Logo Questions Linux Laravel Mysql Ubuntu Git Menu
 

Are "git add file" and "git checkout -- file" symmetric?

I have the following understanding of the git add file and git checkout -- file (but I am not sure if it is correct).

Whenever we edit files with a text editor, we do it in the working directory. Each time we can move file to the so called staging area by executing git add file_name. If we edit the file again (after git add) we change the file in the working directory and in this way, in the working directory we have the file in a "new" state while in the staging area the file is in the "old" state.

When we use git add again, we bring the file in the staging area to the "new" state (the state from the working directory).

If we do git checkout -- file_name, I assume that we take a file from the staging area and use it to overwrite the file in the working directory. In this way we can bring the file in the working directory to the "old" state. Is it correct?

What is also not clear to me, is if we copy or move the file from the staging area. In other words, does git checkout -- file change the state of the file in the staging area. Can we say that after git checkout -- file the file in the staging area change the state of the file to its previous state in the staging area?

like image 639
Roman Avatar asked Dec 05 '13 10:12

Roman


1 Answers

It's almost, but not quite, that symmetric.

It's true that git add file copies the file to the stage (aka "index"). However, the way it does so is a bit weird.

Inside a git repo, everything is stored as a git "object". Each object has a unique name, its SHA-1 (those 40-character strings like 753be37fca1ed9b0f9267273b82881f8765d6b23—that's from an actual .gitignore I have here). The name is constructed by computing the hash on the file's contents (more or less—there's some gimmicking to make sure you don't make a file out of a directory tree or commit, and cause a hash collision, for instance). Git assumes that no matter the contents, the SHA-1 will be unique: no two different files, trees, commits, or annotated-tags will ever hash to the same value.

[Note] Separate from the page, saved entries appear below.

(** * GEMM library node of DaCe: validation and the three lowerings

    A shallow embedding of [dace/libraries/blas/nodes/gemm.py]: batch
    detection ([_get_batchmm_opts]), the option map shared by the BLAS
    lowerings ([_get_codegen_gemm_opts]), scalar rendering
    ([_cast_to_dtype_str]), the pure, MKL and cuBLAS expansions, and the
    node's [validate] method.

    Conventions of the embedding.
    - Python exceptions are values of [exn]; a function that may raise
      returns a [result].  The order of the checks is the order of the
      source, so the first exception raised is the one returned.
    - A [dict] with string keys is a [gmap string _]; [d[k]] on a missing
      key raises [KeyError].
    - Dimension sizes and strides are integers ([Z]).
    - The module uses the name [np] (in [_is_complex] and in [make_sdfg])
      and no statement of it binds the name: its imports, lines 1 to 11,
      bring in no numpy.  Evaluating [np] raises [NameError], and the
      embedding has it so.
    - Scalars are numbers: [complex(value)] and [str(value)] do not raise.
    - What the module imports from the rest of DaCe (the BLAS helper
      tables, the input finder of [matmul.py], the expression renderers,
      the type tables) is collected in the class [Collaborators] and every
      statement about the lowerings holds for all of its instances. *)

From Stdlib Require Import ZArith String List Bool Lia DecimalString.
From stdpp Require Import base option list gmap strings.

Open Scope string_scope.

Files (and symbolic links) are objects of type "blob". So a file that's in the git repo is hashed, and somewhere, git has a mapping: "file named .gitignore" to "hash value 753be37fca1ed9b0f9267273b82881f8765d6b23").

In the repo, directory trees are stored as objects of type "tree". A tree object contains a list of names (like .gitignore), modes, object types (another tree or a blob), and SHA-1s:

$ git cat-file -p HEAD:
100644 blob 753be37fca1ed9b0f9267273b82881f8765d6b23    .gitignore
[snip]

A commit object gets you (or git) a tree object, which eventually gets you the blob IDs.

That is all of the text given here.